Data section:
Lemma legacy_chain_ok g u0 s : legacy_ok g u0 s -> chain_ok s.
Proof.
  intros Hs. destruct (legacy_live _ _ _ Hs) as (tip & b & _ & _ & [_ Hi Ha _]).
  split; [done|done|apply (hi_typed _ _ _ (lo_history _ _ _ Hs))].
Qed.

(** The two replay loops. *)
Lemma accept_genesis_hash block state :
  d_genesis_hash (cs_dag (accept_block_to_dag_metadata block state)) = d_genesis_hash (cs_dag state) /\
  d_consensus_mode (cs_dag (accept_block_to_dag_metadata block state)) = d_consensus_mode (cs_dag state) /\
  cs_utxo (accept_block_to_dag_metadata block state) = cs_utxo state /\
  cs_chain_id (accept_block_to_dag_metadata block state) = cs_chain_id state.
Proof.
  unfold accept_block_to_dag_metadata. simpl.
  enough (Hg : forall dag,
    d_genesis_hash (foldl (push_child (b_hash block)) dag (h_parents (b_header block))) = d_genesis_hash dag /\
    d_consensus_mode (foldl (push_child (b_hash block)) dag (h_parents (b_header block))) = d_consensus_mode dag)
    by (destruct (Hg (cs_dag state)); done).
  induction (h_parents (b_header block)) as [|p l IH]; intros dag; simpl; [done|].
  destruct (IH (push_child (b_hash block) dag p)). done.
Qed.

Lemma refresh_genesis_hash state :
  d_genesis_hash (cs_dag (refresh_selected_chain state)) = d_genesis_hash (cs_dag state).
Proof. done. Qed.

Lemma apply_transactions_dag txs s height s' :
  apply_transactions txs s height = Ok s' -> cs_dag s' = cs_dag s.
Proof.
  apply (try_fold_ind _ (fun _ t => cs_dag t = cs_dag s)); [done|].
  intros pre tx post t t' _ Ht Hs. destruct (apply_transaction tx t height) as [[]] eqn:Ha; simplify_eq.
  apply apply_transaction_spec in Ha as (_ & Hd & _). congruence.
Qed.

Lemma replay_ancestor_replays g s block :
  replays g s (fun context hash => replay_ancestor block s context hash)
    (fun acc => d_genesis_hash (cs_dag acc) = g).
Proof.
  intros acc Hacc. unfold replay_ancestor. rewrite Hacc. split; [by rewrite decide_True|].
  intros h b s' Hne Hb Ha. rewrite decide_False, Hb by done. simpl.
  destruct (apply_transactions_utxo _ (on_utxo (cs_utxo acc)) acc _ _ eq_refl Ha) as (t & Ht & Hu).
  rewrite Ht. simpl. eexists. split; [reflexivity|]. split; [done|].
  destruct (accept_genesis_hash b t) as (Hg & _).
  by rewrite refresh_genesis_hash, Hg, (apply_transactions_dag _ _ _ _ Ht).
Qed.

Lemma replay_selected_replays g s :
  d_genesis_hash (cs_dag s) = g -> replays g s (replay_selected s) (fun _ => True).
Proof.
  intros Hg acc _. unfold replay_selected. rewrite Hg. split; [by rewrite decide_True|].
  intros h b s' Hne Hb Ha. rewrite decide_False, Hb by done. simpl.
  destruct (apply_transactions_utxo _ (on_utxo (cs_utxo acc)) acc _ _ eq_refl Ha) as (t & Ht & Hu).
  rewrite Ht. simpl. by eexists.
Qed.

(** The parent's state, as validation computes it. *)
Lemma parent_context_utxo g u0 s block context p :
  legacy_ok g u0 s -> parent_state_context block s = Ok context ->
  selected_parent_for_state_validation block s = Some p ->
  chain_utxo g u0 s p (cs_utxo context).
Proof.
  intros Hs Hc Hp. unfold parent_state_context in Hc. rewrite Hp in Hc. simpl in Hc.
  destruct (d_blocks (cs_dag s) !! p) as [pb|] eqn:Hpb; [|done]. simpl in Hc.
  case_bool_decide as Htip.
  { simplify_eq. destruct (lo_tip _ _ _ Hs) as (tip & Ht & _ & Hu). simpl. congruence. }
  destruct (init_chain_state (cs_chain_id s)) as [s0|] eqn:Hinit; [|done].
  destruct (hi_init _ _ _ (lo_history _ _ _ Hs) _ _ Hinit) as [Hu0 Hg0]. cbv zeta in Hc. apply guard_Ok in Hc as [_ Hc].
  assert (Hsc : selected_chain_from s p (rebuild_selected_chain_from_tip s (Some p)))
    by (apply rebuild_selected_chain_ok; by eexists).
  match type of Hc with try_fold ?f ?a ?l = _ =>
    destruct (replay_chain g u0 s f _ l a p (replay_ancestor_replays g s block)) as (acc' & Hr & Hch)
  end; try done.
  - eapply selected_chain_starts_at_genesis; [apply (hi_dag _ _ _ (lo_history _ _ _ Hs))|apply (hi_rooted _ _ _ (lo_history _ _ _ Hs))|exact Hsc].
  - intros h Hh. destruct (sc_stored _ _ _ Hsc h Hh) as [b Hb].
    destruct (hi_blocks _ _ _ (lo_history _ _ _ Hs) h b Hb) as (u & ? & _). by exists u.
  - congruence.
Qed.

Instructions for the task:
Output all the lines above, matching them word for word.

Final answer:
Lemma legacy_chain_ok g u0 s : legacy_ok g u0 s -> chain_ok s.
Proof.
  intros Hs. destruct (legacy_live _ _ _ Hs) as (tip & b & _ & _ & [_ Hi Ha _]).
  split; [done|done|apply (hi_typed _ _ _ (lo_history _ _ _ Hs))].
Qed.

(** The two replay loops. *)
Lemma accept_genesis_hash block state :
  d_genesis_hash (cs_dag (accept_block_to_dag_metadata block state)) = d_genesis_hash (cs_dag state) /\
  d_consensus_mode (cs_dag (accept_block_to_dag_metadata block state)) = d_consensus_mode (cs_dag state) /\
  cs_utxo (accept_block_to_dag_metadata block state) = cs_utxo state /\
  cs_chain_id (accept_block_to_dag_metadata block state) = cs_chain_id state.
Proof.
  unfold accept_block_to_dag_metadata. simpl.
  enough (Hg : forall dag,
    d_genesis_hash (foldl (push_child (b_hash block)) dag (h_parents (b_header block))) = d_genesis_hash dag /\
    d_consensus_mode (foldl (push_child (b_hash block)) dag (h_parents (b_header block))) = d_consensus_mode dag)
    by (destruct (Hg (cs_dag state)); done).
  induction (h_parents (b_header block)) as [|p l IH]; intros dag; simpl; [done|].
  destruct (IH (push_child (b_hash block) dag p)). done.
Qed.

Lemma refresh_genesis_hash state :
  d_genesis_hash (cs_dag (refresh_selected_chain state)) = d_genesis_hash (cs_dag state).
Proof. done. Qed.

Lemma apply_transactions_dag txs s height s' :
  apply_transactions txs s height = Ok s' -> cs_dag s' = cs_dag s.
Proof.
  apply (try_fold_ind _ (fun _ t => cs_dag t = cs_dag s)); [done|].
  intros pre tx post t t' _ Ht Hs. destruct (apply_transaction tx t height) as [[]] eqn:Ha; simplify_eq.
  apply apply_transaction_spec in Ha as (_ & Hd & _). congruence.
Qed.

Lemma replay_ancestor_replays g s block :
  replays g s (fun context hash => replay_ancestor block s context hash)
    (fun acc => d_genesis_hash (cs_dag acc) = g).
Proof.
  intros acc Hacc. unfold replay_ancestor. rewrite Hacc. split; [by rewrite decide_True|].
  intros h b s' Hne Hb Ha. rewrite decide_False, Hb by done. simpl.
  destruct (apply_transactions_utxo _ (on_utxo (cs_utxo acc)) acc _ _ eq_refl Ha) as (t & Ht & Hu).
  rewrite Ht. simpl. eexists. split; [reflexivity|]. split; [done|].
  destruct (accept_genesis_hash b t) as (Hg & _).
  by rewrite refresh_genesis_hash, Hg, (apply_transactions_dag _ _ _ _ Ht).
Qed.

Lemma replay_selected_replays g s :
  d_genesis_hash (cs_dag s) = g -> replays g s (replay_selected s) (fun _ => True).
Proof.
  intros Hg acc _. unfold replay_selected. rewrite Hg. split; [by rewrite decide_True|].
  intros h b s' Hne Hb Ha. rewrite decide_False, Hb by done. simpl.
  destruct (apply_transactions_utxo _ (on_utxo (cs_utxo acc)) acc _ _ eq_refl Ha) as (t & Ht & Hu).
  rewrite Ht. simpl. by eexists.
Qed.

(** The parent's state, as validation computes it. *)
Lemma parent_context_utxo g u0 s block context p :
  legacy_ok g u0 s -> parent_state_context block s = Ok context ->
  selected_parent_for_state_validation block s = Some p ->
  chain_utxo g u0 s p (cs_utxo context).
Proof.
  intros Hs Hc Hp. unfold parent_state_context in Hc. rewrite Hp in Hc. simpl in Hc.
  destruct (d_blocks (cs_dag s) !! p) as [pb|] eqn:Hpb; [|done]. simpl in Hc.
  case_bool_decide as Htip.
  { simplify_eq. destruct (lo_tip _ _ _ Hs) as (tip & Ht & _ & Hu). simpl. congruence. }
  destruct (init_chain_state (cs_chain_id s)) as [s0|] eqn:Hinit; [|done].
  destruct (hi_init _ _ _ (lo_history _ _ _ Hs) _ _ Hinit) as [Hu0 Hg0]. cbv zeta in Hc. apply guard_Ok in Hc as [_ Hc].
  assert (Hsc : selected_chain_from s p (rebuild_selected_chain_from_tip s (Some p)))
    by (apply rebuild_selected_chain_ok; by eexists).
  match type of Hc with try_fold ?f ?a ?l = _ =>
    destruct (replay_chain g u0 s f _ l a p (replay_ancestor_replays g s block)) as (acc' & Hr & Hch)
  end; try done.
  - eapply selected_chain_starts_at_genesis; [apply (hi_dag _ _ _ (lo_history _ _ _ Hs))|apply (hi_rooted _ _ _ (lo_history _ _ _ Hs))|exact Hsc].
  - intros h Hh. destruct (sc_stored _ _ _ Hsc h Hh) as [b Hb].
    destruct (hi_blocks _ _ _ (lo_history _ _ _ Hs) h b Hb) as (u & ? & _). by exists u.
  - congruence.
Qed.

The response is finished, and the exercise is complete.